From the records below, transcribe only the lines running from the one with "pose proof (splits_node" through the one with "intros Hp Hzy". Keep both of those end lines.

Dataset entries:
_____

(* ===== verification/RaxFree.v ===== *)
(** * Creation and release of the radix tree

    The keys of a tree in their order, and the release of all its nodes: the
    callback is called on every value that is not NULL, from the last key to
    the first, and no node is left. *)

From Stdlib Require Import ZArith Lia ZifyBool Sorted.
From stdpp Require Import base gmap numbers option list sets.
From S2P Require Import Prelude RaxNode RaxNodeProof Rax RaxTree RaxHeap RaxInsert RaxSpec.

Local Open Scope Z_scope.

(** ** The keys in order *)

Definition below (p : list Z) (kv : list Z * Z) : list Z * Z := (p ++ fst kv, snd kv).

Fixpoint titems (t : rtree) : list (list Z * Z) :=
  let '(RT key compr cs ts) := t in
  match key with Some v => [([], v)] | None => [] end ++
  if compr then match ts with u :: _ => below cs <$> titems u | [] => [] end
  else (fix go (cs : list Z) (ts : list rtree) {struct ts} :=
          match ts, cs with
          | u :: ts, c :: cs => (below [c] <$> titems u) ++ go cs ts
          | _, _ => []
          end) cs ts.

Fixpoint edge_items (cs : list Z) (ts : list rtree) : list (list Z * Z) :=
  match ts, cs with
  | u :: ts, c :: cs => (below [c] <$> titems u) ++ edge_items cs ts
  | _, _ => []
  end.

Lemma titems_node key cs ts : titems (RT key false cs ts) = match key with Some v => [([], v)] | None => [] end ++ edge_items cs ts.
Proof. cbn [titems]. f_equal. revert cs. induction ts as [|u ts IH]; intros [|c cs]; try done. cbn [edge_items]. by rewrite <- IH. Qed.

Lemma titems_compr key cs u : titems (RT key true cs [u]) = match key with Some v => [([], v)] | None => [] end ++ (below cs <$> titems u).
Proof. done. Qed.

(** [memcmp], then the length. *)
Fixpoint slt (s1 s2 : list Z) : Prop :=
  match s1, s2 with
  | [], _ :: _ => True
  | x :: s1, y :: s2 => x < y \/ x = y /\ slt s1 s2
  | _, [] => False
  end.
(* ===== verification/RaxIterProof.v ===== *)
(** * Iteration over the radix tree: positions and steps

    A position is a context and the subtree in its hole.  The keys before it and
    after it are read off the context; a step forward goes to the first key
    after the position, a step backward to the last before it. *)

From Stdlib Require Import ZArith Lia ZifyBool Sorted.
From stdpp Require Import base gmap numbers option list sets.
From S2P Require Import Prelude RaxNode RaxNodeProof Rax RaxTree RaxHeap RaxInsert RaxSpec RaxRemove RaxFree RaxIter.

Local Open Scope Z_scope.

(** ** The keys around a position *)

Definition own (key : option Z) : list (list Z * Z) := match key with Some v => [([], v)] | None => [] end.

Definition kids (t : rtree) : list (list Z * Z) :=
  let '(RT _ compr cs ts) := t in if compr then match ts with u :: _ => below cs <$> titems u | [] => [] end else edge_items cs ts.

Lemma titems_kids t : titems t = own (tkey t) ++ kids t.
Proof. destruct t as [key [] cs ts]; [done|]. apply titems_node. Qed.

Definition before_f (f : frame) : list (list Z * Z) :=
  match f with FC key _ => own key | FN key cl _ _ tl _ => own key ++ edge_items cl tl end.
Definition after_f (f : frame) : list (list Z * Z) := match f with FC _ _ => [] | FN _ _ _ cr _ tr => edge_items cr tr end.

Fixpoint before (fs : list frame) : list (list Z * Z) := match fs with [] => [] | f :: fs => before fs ++ (below (path fs) <$> before_f f) end.
Fixpoint after (fs : list frame) : list (list Z * Z) := match fs with [] => [] | f :: fs => (below (path fs) <$> after_f f) ++ after fs end.

Lemma below_nil p v : below p ([], v) = (p, v).
Proof. unfold below. cbn. by rewrite app_nil_r. Qed.

Lemma below_below p q (l : list (list Z * Z)) : below p <$> (below q <$> l) = below (p ++ q) <$> l.
Proof. rewrite <- list_fmap_compose. apply list_fmap_ext. intros i [s v] _. unfold below. cbn. by rewrite app_assoc. Qed.

Lemma edge_items_app cl tl cr tr : length tl = length cl -> edge_items (cl ++ cr) (tl ++ tr) = edge_items cl tl ++ edge_items cr tr.
Proof.
  revert tl. induction cl as [|c cl IH]; intros [|u tl] Hl; try (simpl in Hl; lia); [done|]. cbn [edge_items app]. rewrite IH by (simpl in Hl; lia). by rewrite app_assoc.
Qed.

Lemma fill_items f t : wf_frame f -> titems (fill f t) = before_f f ++ (below (fpath f) <$> titems t) ++ after_f f.
Proof.
  destruct f as [key cs|key cl c cr tl tr]; cbn [fill before_f after_f fpath wf_frame].
  - intros _. by rewrite titems_compr, app_nil_r.
  - intros (_ & Hl & _). rewrite titems_node, edge_items_app by done. cbn [edge_items]. unfold own. by rewrite <- !app_assoc.
Qed.

(** The keys of the whole tree: before the position, at or below it, after it. *)
Lemma plug_items fs : forall t, Forall wf_frame fs -> titems (plug fs t) = before fs ++ (below (path fs) <$> titems t) ++ after fs.
Proof.
  induction fs as [|f fs IH]; intros t Hf.
  - cbn. rewrite app_nil_r. symmetry. rewrite <- (list_fmap_id (titems t)) at 2. apply list_fmap_ext. by intros i [s v] _.
  - apply Forall_cons in Hf as [Hf Hfs]. cbn [plug before after path]. rewrite IH, fill_items by done. rewrite !fmap_app, below_below, <- !app_assoc. done.
Qed.

Definition future (fs : list frame) (t : rtree) : list (list Z * Z) := (below (path fs) <$> kids t) ++ after fs.

Lemma plug_split fs t : Forall wf_frame fs -> titems (plug fs t) = before fs ++ (below (path fs) <$> own (tkey t)) ++ future fs t.
Proof. intros Hf. rewrite plug_items by done. by rewrite (titems_kids t), fmap_app, <- !app_assoc. Qed.

(** ** The iterator's arrays *)

Definition key_is (it : raxIterator) (k : list Z) : Prop := key_len it = Z.of_nat (length k) /\ exists rest, key_buf it = k ++ rest.
Definition stack_is (it : raxIterator) (stk : list Z) : Prop := it_items it = length stk /\ exists rest, it_stack it = reverse stk ++ rest.

Lemma push_spec it stk a : stack_is it stk -> stack_is (raxStackPush it a) (a :: stk).
Proof.
  intros [Hi (rest & Hs)]. split; [by cbn; rewrite Hi|]. exists (drop 1 rest). cbn [raxStackPush set_stack it_stack it_items]. rewrite Hi, Hs, <- (length_reverse stk), take_app_length, reverse_cons, <- app_assoc.
  f_equal. cbn. f_equal. rewrite drop_app_ge by lia. f_equal. lia.
Qed.

Lemma pop_spec it stk a : stack_is it (a :: stk) -> raxStackPop it = Some (set_it_node (set_stack it (it_stack it) (length stk)) a) /\ stack_is (set_it_node (set_stack it (it_stack it) (length stk)) a) stk.
Proof.
  intros [Hi (rest & Hs)]. rewrite reverse_cons, <- app_assoc in Hs. assert (it_stack it !! length stk = Some a) as E.
  { rewrite Hs, lookup_app_r by (rewrite length_reverse; lia). by rewrite length_reverse, Nat.sub_diag. }
  unfold raxStackPop. rewrite Hi. cbn [length]. rewrite E. split; [done|]. split; [done|]. by exists ([a] ++ rest).
Qed.

Section Key.
Context `{alloc : RaxAlloc}.

Lemma add_chars_spec it k s : key_is it k ->
  exists h buf, raxIteratorAddChars it s = Some (set_key_len (set_buf it h buf) (Z.of_nat (length (k ++ s)))) /\ exists rest, buf = (k ++ s) ++ rest.
Proof.
  intros [Hl (rest & Hb)]. unfold raxIteratorAddChars. destruct (Z.eqb_spec (Z.of_nat (length s)) 0) as [Hz|Hz].
  { destruct s; [|simpl in Hz; lia]. rewrite app_nil_r. exists (key_heap it), (key_buf it). split; [|eauto]. rewrite <- Hl. by destruct it. }
  rewrite Hl, Hb. assert (exists h buf rest', (if Z.of_nat (length (k ++ rest)) <? Z.of_nat (length k) + Z.of_nat (length s) then
      if key_heap it then Some (set_buf it true (realloc rax_undef (k ++ rest) ((Z.of_nat (length k) + Z.of_nat (length s)) * 2)))
      else old ← slice (k ++ rest) 0 (Z.of_nat (length k)); buf ← blit (realloc rax_undef [] ((Z.of_nat (length k) + Z.of_nat (length s)) * 2)) 0 old; Some (set_buf it true buf)
      else Some it) = Some (set_buf it h buf) /\ buf = k ++ rest' /\ (length s <= length rest')%nat) as (h & buf & rest' & -> & -> & Hr).
  { destruct (Z.ltb_spec (Z.of_nat (length (k ++ rest))) (Z.of_nat (length k) + Z.of_nat (length s))) as [Hlt|Hge]; rewrite length_app in *.
    - destruct (key_heap it).
      + destruct (realloc_grow rax_undef (k ++ rest) ((Z.of_nat (length k) + Z.of_nat (length s)) * 2)) as (junk & -> & Hj); [rewrite length_app; lia|]. rewrite length_app in Hj.
        eexists true, _, (rest ++ junk). split; [done|]. rewrite length_app, app_assoc. split; [done|lia].
      + rewrite (slice_app [] k rest) by (simpl; lia). cbn [mbind option_bind]. set (R := realloc _ _ _).
        assert (Z.of_nat (length R) = (Z.of_nat (length k) + Z.of_nat (length s)) * 2) as HR by (unfold R; destruct (realloc_grow rax_undef [] ((Z.of_nat (length k) + Z.of_nat (length s)) * 2)) as (junk & -> & Hj); simpl in *; lia).
        rewrite <- (take_drop (length k) R). rewrite (blit_app [] (take (length k) R) k (drop (length k) R)) by (simpl; rewrite ?length_take; lia). cbn [mbind option_bind app].
        eexists true, _, (drop (length k) R). split; [done|]. split; [done|]. rewrite length_drop. lia.
    - exists (key_heap it), (key_buf it), rest. split; [by destruct it|]. split; [done|lia]. }
  cbn [mbind option_bind key_buf key_len key_heap set_buf]. rewrite Hl. rewrite <- (take_drop (length s) rest').
  rewrite (blit_app k (take (length s) rest') s) by (rewrite ?length_take; lia). cbn [mbind option_bind].
  exists h, (k ++ s ++ drop (length s) rest'). split; [|exists (drop (length s) rest'); by rewrite app_assoc]. rewrite length_app, Nat2Z.inj_add. done.
Qed.
(** The branch for a mismatch in a node that is not compressed. *)
Lemma mismatch_node key cs ts c r0 (lt gt : bool) : pos H r T it fs (RT key false cs ts) -> c ∉ cs -> gt = negb lt ->
  exists A B, splits (titems T) (path fs ++ c :: r0) A [] B /\ landed it (target gt A [] B)
    (it ← raxIteratorAddChars it [c]; it ← (if lt then raxIteratorPrevStep H r it true else Some it); if gt then raxIteratorNextStep H r it true else Some it).
Proof.
  intros Hp Hc ->. pose proof (pos_wf _ _ _ _ _ _ Hp) as Hw. inversion Hw as [|k cs' ts' Hs Hl Hts]; subst.
  destruct (add_near it fs _ [c] Hp ltac:(done)) as (it' & -> & Hn & He' & Hj'). cbn [mbind option_bind]. rewrite He in He'. rewrite Hj in Hj'.
  assert (exists cl cr, cs = cl ++ cr /\ Forall (fun x => x < c) cl /\ Forall (fun x => c < x) cr) as (cl & cr & -> & Hcl & Hcr).
  { clear -Hs Hc. induction Hs as [|x cs Hs IH Hx]; [by exists [], []|]. rewrite not_elem_of_cons in Hc. destruct Hc as [Hne Hc]. destruct (Z.lt_ge_cases x c).
    - destruct (IH Hc) as (cl & cr & -> & Hcl & Hcr). exists (x :: cl), cr. split; [done|]. split; [by constructor|done].
    - exists [], (x :: cs). split; [done|]. split; [done|]. constructor; [lia|]. eapply Forall_impl; [done|]. simpl. lia. }
  assert (exists tl tr, ts = tl ++ tr /\ length tl = length cl) as (tl & tr & -> & Htl).
  { exists (take (length cl) ts), (drop (length cl) ts). rewrite take_drop, length_take. rewrite length_app in Hl. split; [done|lia]. }
  pose proof (splits_node fs Hf key cl cr tl tr c r0 Htl Hcl Hcr) as Hsp. rewrite (pos_tree _ _ _ _ _ _ Hp) in Hsp. eexists _, _. split; [exact Hsp|].
  apply (landed_from _ it'); [|congruence|congruence]. destruct lt; cbn [negb].
  - pose proof (prev_noup_node H r T HT it' fs key cl cr tl tr c Hn He' Hj' Htl Hcl) as Hb. specialize (Hb ltac:(eapply Forall_impl; [exact Hcr|]; simpl; lia)).
    destruct (target_prev _ _ [] ((below (path fs) <$> edge_items cr tr) ++ after fs) _ Hb) as (it2 & -> & Hr). by exists it2.
  - cbn [mbind option_bind]. apply (target_next _ _ _ _ _ _ Hsp). apply (next_noup_node H r T HT it' fs key cl cr tl tr c Hn He' Hj' Htl); [|done]. eapply Forall_impl; [exact Hcl|]. simpl. lia.
Qed.
(** The branch for a mismatch inside a compressed node. *)
Lemma mismatch_compr key c1 y c2 u z r0 (lt gt : bool) : pos H r T it fs (RT key true (c1 ++ y :: c2) [u]) -> z <> y -> gt = negb lt ->
  exists A B, splits (titems T) (path fs ++ c1 ++ z :: r0) A [] B /\ landed it (target gt A [] B)
    (it ← (if gt then if y >? z then raxIteratorNextStep H r it false else it ← raxIteratorAddChars it (c1 ++ y :: c2); raxIteratorNextStep H r it true else Some it);
     if lt then
       if y <? z then it ← raxSeekGreatest H it; n ← H !! it_node it; d ← raxGetData n; Some (set_it_data it d)
       else it ← raxIteratorAddChars it (c1 ++ y :: c2); raxIteratorPrevStep H r it true
     else Some it).
Proof.
  intros Hp Hzy ->. set (t := RT key true (c1 ++ y :: c2) [u]) in *. set (q := c1 ++ z :: r0). assert (q <> []) as Hq by (by destruct c1). destruct (pos_node _ _ _ _ _ _ _ _ _ Hp) as (n & kds & _ & Hrep).
  destruct (add_near it fs t (c1 ++ y :: c2) Hp (nr_max _ _ _ _ _ Hrep)) as (it' & Ea & Hn & He' & Hj'). rewrite He in He'. rewrite Hj in Hj'. pose proof (pos_tree _ _ _ _ _ _ Hp) as Hpl.
  destruct (Z.lt_trichotomy y z) as [Hlt|[?|Hgt]]; [|congruence|].
  - assert (splits (titems T) (path fs ++ q) (before fs ++ (below (path fs) <$> titems t)) [] (after fs)) as Hsp.
    { rewrite <- Hpl. apply (splits_compr_lt fs Hf key _ u q Hq). intros k. unfold q. rewrite <- app_assoc. apply slt_app. by left. }
    eexists _, _. split; [exact Hsp|]. destruct lt; cbn [negb mbind option_bind].
    + replace (y <? z) with true by lia. unfold raxSeekGreatest. destruct (seek_greatest_spec H r T (S (size H)) it fs t Hp) as (it2 & fs2 & v & -> & Hp2 & Hbe & Hj2 & He2).
      { by right. } { destruct (pos_hole _ _ _ _ _ _ Hp) as (stk & Hh & _). apply hole_bound in Hh. lia. }
      cbn [mbind option_bind]. destruct (pos_node _ _ _ _ _ _ _ _ _ Hp2) as (n2 & kd2 & -> & Hrep2). cbn [mbind option_bind]. rewrite (raxGetData_spec _ _ _ _ _ Hrep2). cbn [mbind option_bind].
      apply target_prev. right. eexists _, fs2, _, v. split; [done|]. split; [by apply pos_data|]. by rewrite Hbe.
    + replace (y >? z) with false by lia. rewrite Ea. cbn [mbind option_bind]. apply (landed_from _ it'); [|congruence|congruence].
      destruct (target_next _ _ _ _ _ _ Hsp (next_noup_compr H r T HT it' fs key _ u Hn He' Hj')) as (it2 & -> & Hr). by exists it2.
  - assert (splits (titems T) (path fs ++ q) (before fs ++ (below (path fs) <$> own key)) [] (future fs t)) as Hsp.
    { rewrite <- Hpl. apply (splits_compr_gt fs Hf key _ u q Hq). intros k. unfold q. rewrite <- app_assoc. apply slt_app. by left. }
    eexists _, _. split; [exact Hsp|]. destruct lt; cbn [negb mbind option_bind].
    + replace (y <? z) with false by lia. rewrite Ea. cbn [mbind option_bind]. apply (landed_from _ it'); [|congruence|congruence].
      apply target_prev. by apply (prev_noup_compr H r T HT it' fs key _ u Hn).
    + replace (y >? z) with true by lia. destruct (target_next _ _ _ _ _ _ Hsp (next_step_spec H r T HT it fs t Hp He Hj)) as (it2 & -> & Hr). by exists it2.
Qed.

_____

SOLUTION TO THIS TASK:
  pose proof (splits_node fs Hf key cl cr tl tr c r0 Htl Hcl Hcr) as Hsp. rewrite (pos_tree _ _ _ _ _ _ Hp) in Hsp. eexists _, _. split; [exact Hsp|].
  apply (landed_from _ it'); [|congruence|congruence]. destruct lt; cbn [negb].
  - pose proof (prev_noup_node H r T HT it' fs key cl cr tl tr c Hn He' Hj' Htl Hcl) as Hb. specialize (Hb ltac:(eapply Forall_impl; [exact Hcr|]; simpl; lia)).
    destruct (target_prev _ _ [] ((below (path fs) <$> edge_items cr tr) ++ after fs) _ Hb) as (it2 & -> & Hr). by exists it2.
  - cbn [mbind option_bind]. apply (target_next _ _ _ _ _ _ Hsp). apply (next_noup_node H r T HT it' fs key cl cr tl tr c Hn He' Hj' Htl); [|done]. eapply Forall_impl; [exact Hcl|]. simpl. lia.
Qed.
(** The branch for a mismatch inside a compressed node. *)
Lemma mismatch_compr key c1 y c2 u z r0 (lt gt : bool) : pos H r T it fs (RT key true (c1 ++ y :: c2) [u]) -> z <> y -> gt = negb lt ->
  exists A B, splits (titems T) (path fs ++ c1 ++ z :: r0) A [] B /\ landed it (target gt A [] B)
    (it ← (if gt then if y >? z then raxIteratorNextStep H r it false else it ← raxIteratorAddChars it (c1 ++ y :: c2); raxIteratorNextStep H r it true else Some it);
     if lt then
       if y <? z then it ← raxSeekGreatest H it; n ← H !! it_node it; d ← raxGetData n; Some (set_it_data it d)
       else it ← raxIteratorAddChars it (c1 ++ y :: c2); raxIteratorPrevStep H r it true
     else Some it).
Proof.
  intros Hp Hzy ->. set (t := RT key true (c1 ++ y :: c2) [u]) in *. set (q := c1 ++ z :: r0). assert (q <> []) as Hq by (by destruct c1). destruct (pos_node _ _ _ _ _ _ _ _ _ Hp) as (n & kds & _ & Hrep).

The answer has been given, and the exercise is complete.